:: SOURCE DATA ::
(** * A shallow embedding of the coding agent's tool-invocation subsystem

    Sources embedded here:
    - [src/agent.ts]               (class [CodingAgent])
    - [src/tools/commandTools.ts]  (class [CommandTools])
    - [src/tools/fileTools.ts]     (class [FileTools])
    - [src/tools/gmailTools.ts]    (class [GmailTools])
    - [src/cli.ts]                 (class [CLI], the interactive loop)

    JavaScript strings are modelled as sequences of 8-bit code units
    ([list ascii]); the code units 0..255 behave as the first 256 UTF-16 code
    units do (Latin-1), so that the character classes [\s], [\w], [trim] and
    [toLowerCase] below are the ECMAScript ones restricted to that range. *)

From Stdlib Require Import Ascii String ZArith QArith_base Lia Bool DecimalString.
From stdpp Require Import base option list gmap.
--
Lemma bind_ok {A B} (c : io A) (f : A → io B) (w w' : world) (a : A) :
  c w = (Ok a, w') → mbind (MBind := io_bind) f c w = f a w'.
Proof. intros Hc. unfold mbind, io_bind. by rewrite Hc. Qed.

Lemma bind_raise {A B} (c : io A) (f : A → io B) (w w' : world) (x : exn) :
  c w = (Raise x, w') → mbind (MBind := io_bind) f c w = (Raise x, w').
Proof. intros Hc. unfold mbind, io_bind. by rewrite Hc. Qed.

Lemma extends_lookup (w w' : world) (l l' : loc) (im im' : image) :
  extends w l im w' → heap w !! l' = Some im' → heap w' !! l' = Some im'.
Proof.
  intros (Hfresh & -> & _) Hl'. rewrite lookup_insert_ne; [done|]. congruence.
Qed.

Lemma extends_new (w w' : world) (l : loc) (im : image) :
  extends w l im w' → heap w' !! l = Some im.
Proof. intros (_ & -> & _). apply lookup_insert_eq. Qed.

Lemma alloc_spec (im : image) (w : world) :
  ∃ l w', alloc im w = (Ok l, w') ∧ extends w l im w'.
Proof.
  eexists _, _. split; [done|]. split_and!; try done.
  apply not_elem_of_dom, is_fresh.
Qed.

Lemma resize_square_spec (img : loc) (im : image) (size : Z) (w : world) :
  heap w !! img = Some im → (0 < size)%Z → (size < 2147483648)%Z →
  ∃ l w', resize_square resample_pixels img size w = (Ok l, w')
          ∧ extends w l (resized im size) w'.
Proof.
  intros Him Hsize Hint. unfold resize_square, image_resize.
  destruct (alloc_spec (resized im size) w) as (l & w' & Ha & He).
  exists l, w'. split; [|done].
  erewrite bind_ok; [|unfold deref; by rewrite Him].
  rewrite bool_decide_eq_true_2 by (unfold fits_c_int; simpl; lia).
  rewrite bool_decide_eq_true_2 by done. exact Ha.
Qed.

:: WORK REQUIRED ::
Which lines above include "intros"? Show each of them by copying it.

:: WORKED SOLUTION ::
Proof. intros Hc. unfold mbind, io_bind. by rewrite Hc. Qed.
Proof. intros Hc. unfold mbind, io_bind. by rewrite Hc. Qed.
  intros (Hfresh & -> & _) Hl'. rewrite lookup_insert_ne; [done|]. congruence.
Proof. intros (_ & -> & _). apply lookup_insert_eq. Qed.
  intros Him Hsize Hint. unfold resize_square, image_resize.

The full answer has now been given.